Consequences and behaviour problematised: The establishment of alcohol misuse as an object of empirical inquiry in late 18th- and early 19th-century European medicine

This article discusses European medical thought on alcohol in the late 18th and early 19th centuries against the backdrop of concurrent transformations in the epistemological and social underpinnings of medicine at large.

The article focuses on key medical works on alcohol written in the 1700s and early 1800s. The analysis draws on historical typologisations of medical practice and knowledge-formation (Ackerknecht, Jewson), and the notion of “working knowledges” (Pickstone).

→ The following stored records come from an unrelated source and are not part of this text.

(** The relay's memory. Every read is offered at least [RELAY_BUF_SIZE] bytes of
    room; the chunks sent on are the reads, byte for byte; and a further block is
    asked for only after [RELAY_BLOCK_SIZE - RELAY_BUF_SIZE] bytes have been relayed
    through each before it, however small the reads. *)
Theorem relay_blocks reads :
  let start := with_capacity RELAY_BUF_SIZE in
  fits reads start →
  (∀ buf, RELAY_BUF_SIZE ≤ capacity (ensure_window buf)) ∧
  (relay_reads reads start).1 = reads ∧
  ((relay_reads reads start).2 - 1) * (RELAY_BLOCK_SIZE - RELAY_BUF_SIZE) ≤ blen (concat reads).
Proof.
  intros start Hfit. split; [intros buf; apply window_ok|].
  destruct (with_capacity_ok RELAY_BUF_SIZE) as [Hf _].
  destruct (relay_reads_ok reads start Hf Hfit) as [Hc Hb]. split; [done|].
  unfold left_over, RELAY_BLOCK_SIZE, RELAY_BUF_SIZE in *. lia.
Qed.
End RelayFacts.

(** A buffer that is its bytes and its room. *)
#[local] Program Instance plain_buffer : BytesMut := {|
  Buf := bytes * Z;
  filled := fst;
  capacity := snd;
  with_capacity n := ([], n);
  reserve n b := (b.1, Z.max b.2 (blen b.1 + n));
  put d b := (b.1 ++ d, b.2);
  split b := (b.1, ([], b.2 - blen b.1));
|}.
Next Obligation. done. Qed.
Next Obligation. intros n b. split; [done|]. cbn. lia. Qed.
Next Obligation. done. Qed.
Next Obligation. done. Qed.

Lemma relay_blocks_witness :
  (relay_reads [lit "hello"; lit "world"] (with_capacity RELAY_BUF_SIZE)).1 =
    [lit "hello"; lit "world"].
Proof.
  apply (relay_blocks [lit "hello"; lit "world"]).
  split; [vm_compute; discriminate|]. split; [vm_compute; discriminate|]. exact I.
Defined.

(** ** Opening a tunnel *)

Section OpenFacts.
Context {Socket QuinnError : Type}.
Context (connect : SocketAddr → Attempt Socket).
Context (set_nodelay : Socket → Socket).
Context (holds_address : IpAddr → bool).
Context (EMFILE ENFILE ENOBUFS ENOMEM EADDRNOTAVAIL : Z).
Hypothesis connect_takes_time : ∀ a after r, connect a = Completes after r → 0 ≤ after.
Implicit Types w : @WriteOutcome QuinnError.

#[local] Abbreviation connect_from := (connect_from connect).
#[local] Abbreviation connect_any_with := (connect_any_with connect).
#[local] Abbreviation run_tcp :=
  (run_tcp connect set_nodelay holds_address EMFILE ENFILE ENOBUFS ENOMEM EADDRNOTAVAIL).

(** An attempt that failed on its own. *)
Definition refused (a : SocketAddr) (e : IoError) : Prop := ∃ after, connect a = Completes after (Err e).

(** What the loop says when it returns: the first address that accepted, or the one
    the answer names: still in flight when the budget ran out, or the last to
    fail. *)
Definition connect_result (budget : option Z) (last : option Unreachable) (addrs : list SocketAddr)
    (t : Z) (r : result Socket Unreachable) : Prop :=
  match r with
  | Ok tcp => ∃ failed a later after, addrs = failed ++ a :: later ∧
      connect a = Completes after (Ok tcp) ∧ Forall (λ b, ∃ e, refused b e) failed
  | Err u =>
      (addrs = [] ∧ u = default no_addresses last) ∨
      ∃ failed a later, addrs = failed ++ a :: later ∧ next_hop u = Some a ∧
        Forall (λ b, ∃ e, refused b e) failed ∧
        (later = [] ∧ refused a (error u) ∨
         budget = Some t ∧ error u = mkIoError None KindTimedOut)
  end.

Lemma connect_result_cons budget last a e addrs t r :
  refused a e →
  connect_result budget (Some (mkUnreachable (Some a) e)) addrs t r →
  connect_result budget last (a :: addrs) t r.
Proof.
  intros Ha. unfold connect_result. destruct r as [tcp|u].
  - intros (failed & b & later & after & -> & Hb & Hf). exists (a :: failed), b, later, after.
    split_and!; [done..|]. constructor; eauto.
  - intros [[-> ->]|(failed & b & later & -> & Hn & Hf & Hend)]; right.
    + exists [], a, []. cbn. split_and!; [done..|by apply Forall_nil|auto].
    + exists (a :: failed), b, later. split_and!; [done..| |done]. constructor; eauto.
Qed.

Lemma connect_from_ok budget now last addrs t r :
  connect_from budget now last addrs = Some (t, r) → connect_result budget last addrs t r.
Proof.
  revert now last. induction addrs as [|a addrs IH]; intros now last; cbn [TcpTunnel.connect_from].
  { intros [= <- <-]. left. done. }
  assert (∀ after r', connect a = Completes after r' →
    match r' with
    | Ok tcp => Some (now + after, Ok tcp)
    | Err e => connect_from budget (now + after) (Some (mkUnreachable (Some a) e)) addrs
    end = Some (t, r) → connect_result budget last (a :: addrs) t r) as Hnext.
  { intros after [tcp|e] Ha.
    - intros [= <- <-]. exists [], a, addrs, after. split_and!; [done..|by apply Forall_nil].
    - intros Hr%IH. apply (connect_result_cons budget last a e); [by exists after|done]. }
  assert (∀ b, budget = Some b → connect_result budget last (a :: addrs) b
    (Err (mkUnreachable (Some a) (mkIoError None KindTimedOut)))) as Hout.
  { intros b ->. right. exists [], a, addrs. split_and!; [done..|by apply Forall_nil|auto]. }
  destruct budget as [b|], (connect a) as [after r'|] eqn:Ea; [| | |done].
  - destruct (now + after <=? b); [by apply Hnext|]. intros [= <- <-]. by apply Hout.
  - intros [= <- <-]. by apply Hout.
  - by apply Hnext.
Qed.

The defining feature of the era’s medical thought on alcohol was that the issue began to be treated more rigorously in empirical terms. Doctors aspired to build an objective body of knowledge about diseases consequent on excessive drinking. The singling out of alcohol misuse as a special cause of diseases laid ground for viewing misuse itself as a phenomenon whose determinants and underlying dynamics were to be delineated in empirical terms. Remote causes of drinking were commonly traced to the socio-cultural sphere, which had a bearing on doctors’ ideas on “alcohol addiction”, too.

Earlier historiography has identified medical thought on alcohol at the turn of the 19th century as the starting point of individualising disease concept of alcohol addiction. The proper legacy of the era is rather the establishment of alcohol-related phenomena as objects of empirical inquiry, and the articulation of socio-cultural embeddedness of alcohol-related pathologies.